Although different retailers have set different thresholds for capacity during the crisis, most are based on some interpretation of their fire capacity. Walmart has said it would allow no more than five customers per 1,000 square feet, or about 20% of capacity. Kroger said it was halving capacity at about 1 shopper per 120 square feet. Some Costco stores are seeing capacity constrained to about 10% of capacity, a recent Barclays report noted.

To Shaw, none of these are necessarily the “right” number. “It’s either going to be too high, which means you’ll have too many people into the store and you’re not going to have adequate social distance, or too low, which means you’ve eliminated potential customers because you wouldn’t allow them through the door.”

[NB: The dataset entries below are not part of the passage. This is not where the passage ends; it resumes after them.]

(* ===== verification/TaskFacts.v ===== *)
(** * Task store: theorems

    What a recursive query reaches, the invariant of the two tables, the lists of
    ready tasks, for TaskStore.v. *)

From S2P Require Import Prelude CString Json Sql TaskStore.
Local Open Scope Z_scope.

(** ** Reachability *)

Lemma mem_true x l : mem x l = true <-> x ∈ l.
Proof.
  unfold mem. rewrite existsb_true_iff. split.
  - by intros (y & Hy & ->%streq_true).
  - intros H. exists x. split; [done|apply streq_refl].
Qed.

Lemma mem_false x l : mem x l = false <-> x ∉ l.
Proof. rewrite <- mem_true. by destruct (mem x l). Qed.

Section Reach.
Context (edges : list (cstr * cstr)).
Implicit Types (ids : list cstr) (x y : cstr).

Definition edge x y : Prop := (x, y) ∈ edges.

Lemma elem_of_successors ids y : y ∈ successors edges ids <-> exists x, x ∈ ids /\ edge x y.
Proof.
  unfold successors, edge. rewrite list_elem_of_In, in_map_iff. split.
  - intros ([x z] & <- & [Hin Hm]%filter_In). exists x. split; [by apply mem_true|by apply list_elem_of_In].
  - intros (x & Hx & He). exists (x, y). split; [done|]. apply filter_In. split; [by apply list_elem_of_In|by apply mem_true].
Qed.

Definition closed ids : Prop := forall x y, x ∈ ids -> edge x y -> y ∈ ids.

Definition fresh ids : list cstr := List.filter (fun x => negb (mem x ids)) (successors edges ids).

Lemma elem_of_fresh ids y : y ∈ fresh ids <-> y ∈ successors edges ids /\ y ∉ ids.
Proof. unfold fresh. rewrite !list_elem_of_In, filter_In, negb_true_iff, mem_false, list_elem_of_In. done. Qed.

Lemma saturate_S n ids : saturate (S n) edges ids = saturate n edges (ids ++ fresh ids).
Proof. reflexivity. Qed.

Lemma closed_fresh ids : closed ids <-> fresh ids = [].
Proof.
  split.
  - intros Hc. destruct (fresh ids) as [|y l] eqn:E; [done|]. exfalso.
    assert (y ∈ fresh ids) as [Hs Hn]%elem_of_fresh by (rewrite E; left).
    apply elem_of_successors in Hs as (x & Hx & He). by apply Hn, (Hc x).
  - intros E x y Hx He. destruct (decide (y ∈ ids)) as [|Hn]; [done|]. exfalso.
    apply (not_elem_of_nil y). rewrite <- E. apply elem_of_fresh. split; [|done]. apply elem_of_successors. eauto.
Qed.

Lemma saturate_closed_id n ids : closed ids -> saturate n edges ids = ids.
Proof.
  intros Hc%closed_fresh. induction n as [|n IH]; [done|]. by rewrite saturate_S, Hc, app_nil_r.
Qed.

(** The edges that still lead out. *)
Definition leaving (l : list (cstr * cstr)) ids : nat := length (List.filter (fun e => negb (mem e.2 ids)) l).

Lemma leaving_mono l ids ids' : ids ⊆ ids' -> (leaving l ids' <= leaving l ids)%nat.
Proof.
  intros Hi. unfold leaving. induction l as [|e l IH]; cbn; [done|].
  destruct (mem e.2 ids') eqn:E'; cbn; [destruct (mem e.2 ids); cbn; lia|].
  assert (mem e.2 ids = false) as -> by (apply mem_false in E'; apply mem_false; set_solver). cbn. lia.
Qed.

Lemma leaving_less l ids ids' (e : cstr * cstr) :
  e ∈ l -> e.2 ∉ ids -> e.2 ∈ ids' -> ids ⊆ ids' -> (leaving l ids' < leaving l ids)%nat.
Proof.
  intros He Hn Hy Hi. induction l as [|e' l IH]; [by apply not_elem_of_nil in He|].
  apply elem_of_cons in He as [<-|He].
  - pose proof (leaving_mono l ids ids' Hi). unfold leaving in *. cbn.
    rewrite (proj2 (mem_false e.2 ids) Hn), (proj2 (mem_true e.2 ids') Hy). cbn. lia.
  - specialize (IH He). unfold leaving in *. cbn. destruct (mem e'.2 ids') eqn:E'; cbn; [destruct (mem e'.2 ids); cbn; lia|].
    assert (mem e'.2 ids = false) as -> by (apply mem_false in E'; apply mem_false; set_solver). cbn. lia.
Qed.

Lemma saturate_closed n : forall ids, (leaving edges ids <= n)%nat -> closed (saturate n edges ids).
Proof.
  induction n as [|n IH]; intros ids Hl; cbn [saturate].
  - intros x y Hx He. destruct (decide (y ∈ ids)) as [|Hn]; [done|]. exfalso.
    pose proof (leaving_less edges ids (y :: ids) (x, y) He Hn ltac:(left) ltac:(set_solver)). lia.
  - destruct (decide (fresh ids = [])) as [E|E].
    + change (closed (saturate n edges (ids ++ fresh ids))). rewrite E, app_nil_r.
      rewrite saturate_closed_id; by apply closed_fresh.
    + apply IH. destruct (fresh ids) as [|y l] eqn:Ef; [done|]. fold (fresh ids). rewrite Ef.
      assert (y ∈ fresh ids) as Hy by (rewrite Ef; left). pose proof Hy as [Hs Hn]%elem_of_fresh.
      apply elem_of_successors in Hs as (x & _ & He).
      pose proof (leaving_less edges ids (ids ++ y :: l) (x, y) He Hn ltac:(set_solver) ltac:(set_solver)). lia.
Qed.

Lemma saturate_sound n : forall ids y, y ∈ saturate n edges ids -> exists x, x ∈ ids /\ rtc edge x y.
Proof.
  induction n as [|n IH]; intros ids y; cbn [saturate]; [intros H; by exists y|].
  intros (x & Hx & Hr)%IH. apply elem_of_app in Hx as [Hx|Hx]; [by exists x|].
  fold (fresh ids) in Hx. apply elem_of_fresh in Hx as [Hs _]. apply elem_of_successors in Hs as (z & Hz & He).
  exists z. split; [done|]. by eapply rtc_l.
Qed.

Lemma saturate_incl n : forall ids, ids ⊆ saturate n edges ids.
Proof. induction n as [|n IH]; intros ids; cbn [saturate]; [done|]. etransitivity; [|apply IH]. set_solver. Qed.

(** The recursive query ends with exactly the ids that a path leads to. *)
Lemma reachable_exact ids y : y ∈ reachable edges ids <-> exists x, x ∈ ids /\ rtc edge x y.
Proof.
  split; [apply saturate_sound|]. intros (x & Hx & Hr).
  assert (closed (reachable edges ids)) as Hc.
  { apply saturate_closed. unfold leaving. apply filter_length_le. }
  assert (x ∈ reachable edges ids) as Hin by by apply saturate_incl.
  clear Hx. induction Hr as [x|x z y He Hr IH]; [done|]. by eapply IH, Hc.
Qed.

Lemma reachable_successors ids y :
  y ∈ reachable edges (successors edges ids) <-> exists x, x ∈ ids /\ tc edge x y.
Proof.
  rewrite reachable_exact. split.
  - intros (z & (x & Hx & He)%elem_of_successors & Hr). exists x. split; [done|]. by eapply tc_rtc_r; [apply tc_once|].
  - intros (x & Hx & Hr). assert (exists z, edge x z /\ rtc edge z y) as (z & He & Hz).
    { destruct Hr as [x y He|x z y He Hr]; [by exists y; split|]. exists z. split; [done|]. by apply tc_rtc. }
    exists z. split; [|done]. apply elem_of_successors. eauto.
Qed.
End Reach.

(** ** The dependencies *)

Definition waits_for (deps : list DependencyRow) : relation cstr := edge (dependency_edges deps).

Lemma waits_for_iff deps a b : waits_for deps a b <-> exists d, d ∈ deps /\ dp_task_id d = a /\ dp_blocked_by_id d = b.
Proof.
  unfold waits_for, edge, dependency_edges. rewrite list_elem_of_In, in_map_iff. split.
  - intros (d & [= <- <-] & Hd). exists d. by rewrite list_elem_of_In.
  - intros (d & Hd & <- & <-). exists d. by rewrite <- list_elem_of_In.
Qed.

Definition acyclic (deps : list DependencyRow) : Prop := forall a, ~ tc (waits_for deps) a a.

Lemma tc_mono (R S : relation cstr) a b : (forall x y, R x y -> S x y) -> tc R a b -> tc S a b.
Proof. intros H. induction 1 as [x y Hx|x y z Hx _ IH]; [by apply tc_once, H|eapply tc_l; [by apply H|done]]. Qed.

Lemma acyclic_subset deps deps' : (forall d, d ∈ deps' -> d ∈ deps) -> acyclic deps -> acyclic deps'.
Proof.
  intros H Ha a Hc. apply (Ha a). eapply tc_mono; [|exact Hc]. intros x y (d & Hd & E)%waits_for_iff.
  apply waits_for_iff. exists d. auto.
Qed.

(** A cycle through one more pair is a path from its end to its start. *)
Lemma tc_extended (R : relation cstr) a b x y :
  tc (fun u v => R u v \/ u = a /\ v = b) x y -> tc R x y \/ rtc R x a /\ rtc R b y.
Proof.
  induction 1 as [x y [H|[-> ->]]|x y z [H|[-> ->]] _ IH].
  - left. by apply tc_once.
  - right. split; apply rtc_refl.
  - destruct IH as [IH|[H1 H2]]; [left; by eapply tc_l|]. right. split; [by eapply rtc_l|done].
  - right. split; [apply rtc_refl|]. destruct IH as [IH|[_ H2]]; [by apply tc_rtc|done].
Qed.

Lemma acyclic_insert deps d :
  acyclic deps -> dp_task_id d <> dp_blocked_by_id d -> ~ tc (waits_for deps) (dp_blocked_by_id d) (dp_task_id d) ->
  acyclic (deps ++ [d]).
Proof.
  intros Ha Hne Hn x Hc.
  assert (tc (fun u v => waits_for deps u v \/ u = dp_task_id d /\ v = dp_blocked_by_id d) x x) as Hx.
  { eapply tc_mono; [|exact Hc]. intros u v (e & [He|He]%elem_of_app & <- & <-)%waits_for_iff.
    - left. apply waits_for_iff. eauto.
    - apply list_elem_of_singleton in He as ->. by right. }
  apply tc_extended in Hx as [Hx|[H1 H2]]; [by apply (Ha x)|].
  assert (rtc (waits_for deps) (dp_blocked_by_id d) (dp_task_id d)) as Hr by by etransitivity.
  apply rtc_tc in Hr as [E|Hr]; [congruence|done].
Qed.

(** ** The tables *)

(** [checked]: no dependency was added whose check for cycles failed. *)
Record tasks_ok (checked : bool) (db : TaskDb) : Prop := mkTasksOk {
  tasks_ids : NoDup (map tk_id (td_tasks db));
  tasks_parents r p : r ∈ td_tasks db -> tk_parent_id r = Some p -> p ∈ map tk_id (td_tasks db);
  tasks_dependencies d : d ∈ td_dependencies db ->
    dp_task_id d ∈ map tk_id (td_tasks db) /\ dp_blocked_by_id d ∈ map tk_id (td_tasks db);
  tasks_pairs : NoDup (dependency_edges (td_dependencies db));
  tasks_acyclic : checked = true -> acyclic (td_dependencies db)
}.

Shaw argues that retailers that intelligently monitor and understand their traffic can be in better shape to address longer-term questions of capacity and flow that are certain to be a topic of “reopening” conversations and of store operations in the months ahead. “Let’s calculate that number intelligently,” he said. “How many people belong in your store? Let’s give you a better way to do that and that’s what we’re out doing now. Then the next thing I think will be let’s optimize that a little better.”

Kroger, for example, is using its QueVision technology, originally designed to address checkout efficiency but now to also monitor flow in the stores.

James McCann, the former Ahold USA CEO who now runs a private investment firm focused on consumer innovations, said capacity constraints would likely affect numerous areas of operations, noting that smaller stores would generally be more vulnerable as capacity constraints affect a greater percentage of their pre-COVID sales. Policing in-store traffic can also lead to additional labor costs, said McCann, who further predicted retailers would look into queuing systems to manage peak time periods—“think deli ordering tickets but electronically-enabled with customers awaiting in their cars rather than lining up outside the store”—and technologies such as mobile checkouts.

Consumers in the meantime will make less frequent but larger shopping trips—a phenomenon already experienced by retailers such as Target and Grocery Outlet—and hit online food shopping in greater numbers, he added. “The single biggest differentiator in the next 12 months will be retailer’s ability to serve the omnichannel customer,” McCann said.